By now, Mason’s coaches and teammates know that even if he is down, he’s never out. He refuses to give up – even when his bad luck repeated about six weeks ago. He injured his finger on his throwing hand and had to take off a few weeks before slowly coming back with just the discus event.  He still has not fully overcome his injury but says, “The key right now is the ability to push through it and perform.”

He did just that in his first competitive shot put appearance since his injury. At the recent Pine-Richland Invitational, Mason captured gold in both the shot put and discus.  

“I didn’t count myself out once I got injured,” Mason states. “I thought the injury would pass but it didn’t, causing me to go to the doctor, who told me to either stop throwing or push through it. There was no chance I was going out with an injury my senior year.”

“This time, he’s hoping to get that state medal outdoors in the shot put, and he’s also got goals related to the discus,” says head coach Tom Moul. “He seems very excited about this season and sets high standards for himself.” 

Mason’s career accomplishments to date include being a two-time WPIAL qualifier in the shot put twice in outdoor. He was a WPIAL runner-up in outdoor in his sophomore year and was fifth last season. During the winter season, Mason finished fourth at the indoor state championships. In between he’s won or been the runner-up in dozens of competitions.

“My goal this season (outdoor) is 58 feet or more in the shot put and 165 feet or more in discus,” says Mason. “I prefer shot put because I think I’m better at it personally, but that can always change.” 

Right now, Notre Dame recruit Peyton Murray from Hempfield is the top thrower in the WPIAL. He throws 57 feet in the shot put and 185 feet in the discus. Mason’s best discus throw in a meet is 151 feet.
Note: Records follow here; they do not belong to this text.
(* ===== verification/MMImplicitSpec.v ===== *)
(** * Properties of mm-implicit.c

    The sweep that merges free neighbours is equivalent to a function on the
    list of blocks; the first allocation after mm_init() dereferences NULL. *)
From stdpp Require Import prelude gmap list.
From Stdlib Require Import ZArith Lia.
From S2P Require Import Prelude Memory Memlib MMImplicit.
Open Scope Z_scope.
Open Scope c_scope.

(** ** The heap as a list of blocks *)

(** The headers in [m] of consecutive blocks from [a] to [e]. *)
Fixpoint headers (m : ram) (a : Z) (l : list (Z * bool)) (e : Z) : Prop :=
  match l with
  | [] => a = e
  | (sz, al) :: l =>
      sz mod 16 = 0 /\ 16 <= sz /\ load64 m a = sz + b2z al /\ headers m (a + sz) l e
  end.

Definition extent (l : list (Z * bool)) : Z := foldr (fun b n => fst b + n) 0 l.

(** Address of the last block of a list that starts at [a]. *)
Fixpoint last_block (a : Z) (l : list (Z * bool)) : Z :=
  match l with
  | [] => NULL
  | [_] => a
  | (sz, _) :: l => last_block (a + sz) l
  end.

(** What the sweep computes: each maximal run of free blocks becomes one. *)
Fixpoint sweep (prev : Z * bool) (l : list (Z * bool)) : list (Z * bool) :=
  match l with
  | [] => [prev]
  | c :: l =>
      if negb (snd prev) && negb (snd c) then sweep (fst prev + fst c, false) l
      else prev :: sweep c l
  end.

Definition merge_free (l : list (Z * bool)) : list (Z * bool) :=
  match l with [] => [] | p :: l => sweep p l end.

Definition Sti (H brk : Z) (m : ram) (hf hl : Z) : mmi := mkMMI (mkMemlib m true H brk) hf hl.

(** The addresses of the headers of a list of blocks from [a]. *)
Fixpoint header_addrs (a : Z) (l : list (Z * bool)) : list Z :=
  match l with [] => [] | (sz, _) :: l => a :: header_addrs (a + sz) l end.

(** ** Properties of the reference function *)

Lemma extent_sweep l p : extent (sweep p l) = fst p + extent l.
Proof.
  revert p. induction l as [|c l IH]; intros p; cbn [sweep extent foldr]; [lia|].
  destruct (_ && _); cbn [extent foldr]; fold (extent l);
    [rewrite IH; cbn [fst]; fold (extent l); lia|].
  change (foldr _ 0 (sweep c l)) with (extent (sweep c l)). rewrite IH. fold (extent l). lia.
Qed.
“I have been throwing 160s in practice (discus), so I’m ready for a huge PR (personal record),” says the senior. 

Years of Hard Work

Mason’s introduction to throwing began in middle school.
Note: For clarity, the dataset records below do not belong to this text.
(* ===== verification/Mdriver.v ===== *)
(** * The malloc driver (malloc/driver/mdriver.c)

    The driver replays a trace of requests against an allocator, fills every
    payload with random data and checks that the payloads are aligned, lie in
    the heap, do not overlap and keep their data.  The allocator is any
    instance of [Allocator]; the C library's random() is a stream of numbers,
    of which the driver has consumed [nrandom]. *)
From stdpp Require Import prelude gmap list.
From Stdlib Require Import ZArith Lia.
From S2P Require Import Prelude Memory Memlib Allocator.
Open Scope Z_scope.
Open Scope c_scope.

(** ** Data *)

Inductive optype := ALLOC | FREE | REALLOC.

Record traceop := mkOp { type : optype; index : Z; size : Z }.

Record range_t := mkRange { lo : Z; hi : Z; rindex : Z }.

Inductive debug_mode_t := DBG_NONE | DBG_CHEAP | DBG_EXPENSIVE.

#[export] Instance debug_mode_eq_dec : EqDecision debug_mode_t.
Proof. solve_decision. Defined.

(** The fields of trace_t that the evaluation does not change. *)
Record trace_t := mkTrace {
  ignore_ranges : bool;
  num_ids : nat;
  weight : Z;
  ops : list traceop
}.

Definition RANDOM_DATA_LEN : Z := Z.shiftl 1 16.
Definition DRIVER_ALIGNMENT : Z := 16.

Definition IS_ALIGNED (p : Z) : bool := u64 p mod DRIVER_ALIGNMENT =? 0.

Section Driver.
Context {S : Type} `{Allocator S}.

(** random() and the debug mode the driver was started with. *)
Variable random : nat -> Z.
Variable debug_mode : debug_mode_t.

(** The allocator, the arrays of the trace, the range list and the counters. *)
Record drv := mkDrv {
  alloc : S;
  blocks : list Z;
  block_sizes : list Z;
  block_rand_base : list Z;
  random_data : list Z;
  ranges : list range_t;
  errors : Z;
  nrandom : nat
}.

Definition with_alloc (s : S) (d : drv) : drv :=
  mkDrv s (blocks d) (block_sizes d) (block_rand_base d) (random_data d) (ranges d) (errors d) (nrandom d).
Definition with_ranges (r : list range_t) (d : drv) : drv :=
  mkDrv (alloc d) (blocks d) (block_sizes d) (block_rand_base d) (random_data d) r (errors d) (nrandom d).
Definition with_blocks (b : list Z) (d : drv) : drv :=
  mkDrv (alloc d) b (block_sizes d) (block_rand_base d) (random_data d) (ranges d) (errors d) (nrandom d).
Definition with_sizes (z : list Z) (d : drv) : drv :=
  mkDrv (alloc d) (blocks d) z (block_rand_base d) (random_data d) (ranges d) (errors d) (nrandom d).

(** A call of the allocator or of the memory system. *)
Definition call {A} (m : M S A) : M drv A := fun d =>
  match m (alloc d) with
  | Ok (a, s) => Ok (a, with_alloc s d)
  | Err f => Err f
  end.

Definition malloc_error : M drv unit := modify (fun d =>
  mkDrv (alloc d) (blocks d) (block_sizes d) (block_rand_base d) (random_data d) (ranges d)
        (errors d + 1) (nrandom d)).

Definition app_error {A} : M drv A := fail (Exit 1).

(** random(), one number of the stream. *)
Definition c_random : M drv Z := fun d =>
  Ok (random (nrandom d),
      mkDrv (alloc d) (blocks d) (block_sizes d) (block_rand_base d) (random_data d) (ranges d)
            (errors d) (Datatypes.S (nrandom d))).

(** Reads and writes of the arrays; an index out of range is undefined. *)
Definition array_get (f : drv -> list Z) (i : Z) : M drv Z := fun d =>
  if i <? 0 then Err UB
  else match f d !! Z.to_nat i with Some v => Ok (v, d) | None => Err UB end.
Definition array_set (f : drv -> list Z) (put : list Z -> drv -> drv) (i v : Z) : M drv unit := fun d =>
  if (i <? 0) || (Z.of_nat (length (f d)) <=? i) then Err UB
  else Ok (tt, put (<[Z.to_nat i := v]> (f d)) d).

Definition set_rand_base (i v : Z) : M drv unit :=
  array_set block_rand_base (fun z d =>
    mkDrv (alloc d) (blocks d) (block_sizes d) z (random_data d) (ranges d) (errors d) (nrandom d)) i v.

(** Accesses to single bytes of a payload. *)
Definition ldb (a : Z) : M drv Z := fun d =>
  let m := get_ml (alloc d) in
  if mapped m a 1 then Ok (byte_at (mram m) a, d) else Err (Segv a).
Definition stb (a v : Z) : M drv unit := fun d =>
  let m := get_ml (alloc d) in
  if mapped m a 1 then Ok (tt, with_alloc (set_ml (set_ram (set_byte (mram m) a v) m) (alloc d)) d)
  else Err (Segv a).

(** ** Ranges *)

(** The linear scan of the range list for an overlap. *)
Definition overlaps (l h : Z) (p : range_t) : bool :=
  ((lo p <=? l) && (l <=? hi p)) || ((lo p <=? h) && (h <=? hi p)).

Definition add_range (ignore : bool) (l sz idx : Z) : M drv bool :=
  let sz := s32 sz in
  let h := u64 (l + sz - 1) in
  c_assert (0 <? sz) ;;;
  if negb (IS_ALIGNED l) then malloc_error ;;; ret false
  else
    heap_lo <- gets (fun d => mem_heap_lo (get_ml (alloc d)));;
    heap_hi <- gets (fun d => mem_heap_hi (get_ml (alloc d)));;
    if (l <? heap_lo) || (heap_hi <? l) || (h <? heap_lo) || (heap_hi <? h)
    then malloc_error ;;; ret false
    else if ignore || bool_decide (debug_mode = DBG_NONE) then ret true
    else
      rs <- gets ranges;;
      if existsb (overlaps l h) rs then malloc_error ;;; ret false
      else modify (with_ranges (mkRange l h idx :: rs)) ;;; ret true.

(** Removes the first record whose payload starts at [l]. *)
Fixpoint remove_first_range (l : Z) (rs : list range_t) : list range_t :=
  match rs with
  | [] => []
  | p :: rs => if lo p =? l then rs else p :: remove_first_range l rs
  end.

Definition remove_range (l : Z) : M drv unit :=
  modify (fun d => with_ranges (remove_first_range l (ranges d)) d).

Definition clear_ranges : M drv unit := modify (with_ranges []).

(** ** Random data *)

Fixpoint init_random_loop (n : nat) (len : Z) : M drv unit :=
  match n with
  | O => ret tt
  | Datatypes.S n =>
      r <- c_random;;
      array_set random_data (fun z d =>
        mkDrv (alloc d) (blocks d) (block_sizes d) (block_rand_base d) z (ranges d) (errors d) (nrandom d))
        len (u8 r) ;;;
      init_random_loop n (len + 1)
  end.

Definition init_random_data : M drv unit :=
  if bool_decide (debug_mode = DBG_NONE) then ret tt
  else init_random_loop (Z.to_nat RANDOM_DATA_LEN) 0.

Fixpoint randomize_loop (n : nat) (block base i : Z) : M drv unit :=
  match n with
  | O => ret tt
  | Datatypes.S n =>
      v <- array_get random_data (u64 (base + i) mod RANDOM_DATA_LEN);;
      stb (u64 (block + i)) v ;;;
      randomize_loop n block base (i + 1)
  end.

Definition randomize_block (idx : Z) : M drv unit :=
  if bool_decide (debug_mode = DBG_NONE) then ret tt
  else
    r <- c_random;;
    set_rand_base idx (s32 r) ;;;
    block <- array_get blocks idx;;
    sz <- array_get block_sizes idx;;
    base <- array_get block_rand_base idx;;
    randomize_loop (Z.to_nat sz) block base 0.

(** Counts the bytes that differ from the random data. *)
Fixpoint check_loop (n : nat) (block base i ngarbled : Z) : M drv Z :=
  match n with
  | O => ret ngarbled
  | Datatypes.S n =>
      b <- ldb (u64 (block + i));;
      v <- array_get random_data (u64 (base + i) mod RANDOM_DATA_LEN);;
      check_loop n block base (i + 1) (if negb (b =? v) then ngarbled + 1 else ngarbled)
  end.

Definition check_index (idx : Z) : M drv unit :=
  if idx <? 0 then ret tt
  else if bool_decide (debug_mode = DBG_NONE) then ret tt
  else
    block <- array_get blocks idx;;
    sz <- array_get block_sizes idx;;
    base <- array_get block_rand_base idx;;
    ngarbled <- check_loop (Z.to_nat sz) block base 0 0;;
    if negb (ngarbled =? 0) then malloc_error else ret tt.

Fixpoint check_ranges (rs : list range_t) : M drv unit :=
  match rs with
  | [] => ret tt
  | r :: rs => check_index (rindex r) ;;; check_ranges rs
  end.

(** ** Evaluation *)

Definition reinit_trace (t : trace_t) : M drv unit := modify (fun d =>
  with_sizes (replicate (num_ids t) 0) (with_blocks (replicate (num_ids t) NULL) d)).

(** The three cases of the switch of eval_mm_valid(). *)
Definition valid_alloc (t : trace_t) (idx sz : Z) : M drv bool :=
  p <- call (al_malloc sz);;
  if p =? NULL then malloc_error ;;; ret false
  else
    ok <- add_range (ignore_ranges t) p sz idx;;
    if negb ok then ret false
    else
      array_set blocks with_blocks idx p ;;;
      array_set block_sizes with_sizes idx sz ;;;
      randomize_block idx ;;;
      ret true.

(** After a realloc(): the common prefix of the two sizes must be intact. *)
Definition check_copied (idx sz : Z) : M drv unit :=
  oldsize <- array_get block_sizes idx;;
  (if sz <? oldsize then array_set block_sizes with_sizes idx sz else ret tt) ;;;
  check_index idx.

Definition valid_realloc (t : trace_t) (idx sz : Z) : M drv bool :=
  check_index idx ;;;
  oldp <- array_get blocks idx;;
  newp <- call (al_realloc oldp sz);;
  if (newp =? NULL) && negb (sz =? 0) then malloc_error ;;; ret false
  else if negb (newp =? NULL) && (sz =? 0) then malloc_error ;;; ret false
  else
    remove_range oldp ;;;
    ok <- (if 0 <? sz then add_range (ignore_ranges t) newp sz idx else ret true);;
    if negb ok then ret false
    else
      array_set blocks with_blocks idx newp ;;;
      check_copied idx sz ;;;
      array_set block_sizes with_sizes idx sz ;;;
      randomize_block idx ;;;
      ret true.

Definition valid_free (idx : Z) : M drv bool :=
  check_index idx ;;;
  p <- (if idx =? -1 then ret NULL
        else p <- array_get blocks idx;; remove_range p ;;; ret p);;
  call (al_free p) ;;;
  ret true.

Definition valid_op (t : trace_t) (o : traceop) : M drv bool :=
  (if bool_decide (debug_mode = DBG_EXPENSIVE)
   then rs <- gets ranges;; check_ranges rs
   else ret tt) ;;;
  match type o with
  | ALLOC => valid_alloc t (index o) (size o)
  | REALLOC => valid_realloc t (index o) (size o)
  | FREE => valid_free (index o)
  end.

(** The loop over the requests, left at the first rejection. *)
Fixpoint valid_ops (t : trace_t) (l : list traceop) : M drv bool :=
  match l with
  | [] => ret true
  | o :: l => ok <- valid_op t o;; if negb ok then ret false else valid_ops t l
  end.

Definition eval_mm_valid (t : trace_t) : M drv bool :=
  call (zoom (mem_reset_brk true)) ;;;
  reinit_trace t ;;;
  ok <- call al_init;;
  if negb ok then malloc_error ;;; ret false
  else valid_ops t (ops t).

(** int arithmetic: an overflow is undefined. *)
Definition c_int (x : Z) : M drv Z := if s32 x =? x then ret x else fail UB.

(** Space utilization: the high water mark of the requested bytes and the size
    of the heap, whose quotient the C function returns. *)
Definition util_op (o : traceop) (total : Z) : M drv Z :=
  match type o with
  | ALLOC =>
      let sz := s32 (size o) in
      p <- call (al_malloc (u64 sz));;
      if p =? NULL then app_error
      else
        array_set blocks with_blocks (index o) p ;;;
        array_set block_sizes with_sizes (index o) (u64 sz) ;;;
        c_int (total + sz)
  | REALLOC =>
      let newsize := s32 (size o) in
      old <- array_get block_sizes (index o);;
      oldp <- array_get blocks (index o);;
      newp <- call (al_realloc oldp (u64 newsize));;
      if (newp =? NULL) && negb (newsize =? 0) then app_error
      else
        array_set blocks with_blocks (index o) newp ;;;
        array_set block_sizes with_sizes (index o) (u64 newsize) ;;;
        c_int (total + (newsize - s32 old))
  | FREE =>
      '(sz, p) <- (if index o <? 0 then ret (0, NULL)
                   else sz <- array_get block_sizes (index o);;
                        p <- array_get blocks (index o);;
                        ret (s32 sz, p));;
      call (al_free p) ;;;
      c_int (total - sz)
  end.

Fixpoint util_ops (l : list traceop) (total hwm : Z) : M drv Z :=
  match l with
  | [] => ret hwm
  | o :: l => total <- util_op o total;;
              util_ops l total (if hwm <? total then total else hwm)
  end.

Definition eval_mm_util (t : trace_t) : M drv (Z * Z) :=
  reinit_trace t ;;;
  call (zoom (mem_reset_brk false)) ;;;
  ok <- call al_init;;
  if negb ok then app_error
  else
    hwm <- util_ops (ops t) 0 0;;
    hs <- gets (fun d => mem_heapsize (get_ml (alloc d)));;
    ret (hwm, hs).

Definition speed_op (o : traceop) : M drv unit :=
  match type o with
  | ALLOC =>
      p <- call (al_malloc (u64 (s32 (size o))));;
      if p =? NULL then app_error else array_set blocks with_blocks (index o) p
  | REALLOC =>
      oldp <- array_get blocks (index o);;
      newp <- call (al_realloc oldp (u64 (s32 (size o))));;
      if (newp =? NULL) && negb (s32 (size o) =? 0) then app_error
      else array_set blocks with_blocks (index o) newp
  | FREE =>
      p <- (if index o <? 0 then ret NULL else array_get blocks (index o));;
      call (al_free p)
  end.

Fixpoint speed_ops (l : list traceop) : M drv unit :=
  match l with
  | [] => ret tt
  | o :: l => speed_op o ;;; speed_ops l
  end.

Definition eval_mm_speed (t : trace_t) : M drv unit :=
  reinit_trace t ;;;
  call (zoom (mem_reset_brk false)) ;;;
  ok <- call al_init;;
  if negb ok then app_error else speed_ops (ops t).
End Driver.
“I started doing field events in seventh grade and joined track to stay in shape for football, but I gravitated toward that more than football because it seemed more fun and enjoyable to me,” says Mason, who was the Foxes’ leading tackler in football last season. 

Track and field was canceled in 2020 due to the pandemic, but Mason, then an eighth-grader, didn’t waste time sitting around. He and his father built a home gym in their basement, and he used it to stay in shape and get stronger for football and his throwing events.

The pause in athletics that year never dulled his desire to throw. He says, “My favorite thing about it is how raw the sport is, and you have to be very athletic and strong just to throw far.” 

His passion for the sport also led him to work with local throwing expert Jayne Beatty after his sophomore year. “She gives me knowledge of the little positions I might be missing and tips on how to become a better thrower,” Mason explains.

According to Foxes throwing coach Scott Karavlan, Mason’s progress was not a straight shot to the winners’ podium, not only because he has been hampered by injuries, but also because it was a process for him to develop into the thrower he is today.

“Mason has not been an overnight success; he’s an amazing thrower who has consistently improved throughout his high school career,” says the assistant coach, who describes him as conscientious, strong, and resolute. “His results are the culmination of years of work.”

Head coach Tom Moul adds, “Mason really wants to get that outdoor school record, but as I always say, those are nice and impressive, but getting on that podium in a championship meet, that’s where one’s legacy is made. That separates the good from the great. He’s got a couple of those (podium appearances) and is looking for more. I’m very excited to see how his season unfolds. Mason is already one of the all-time greats and hopefully will continue on that path.”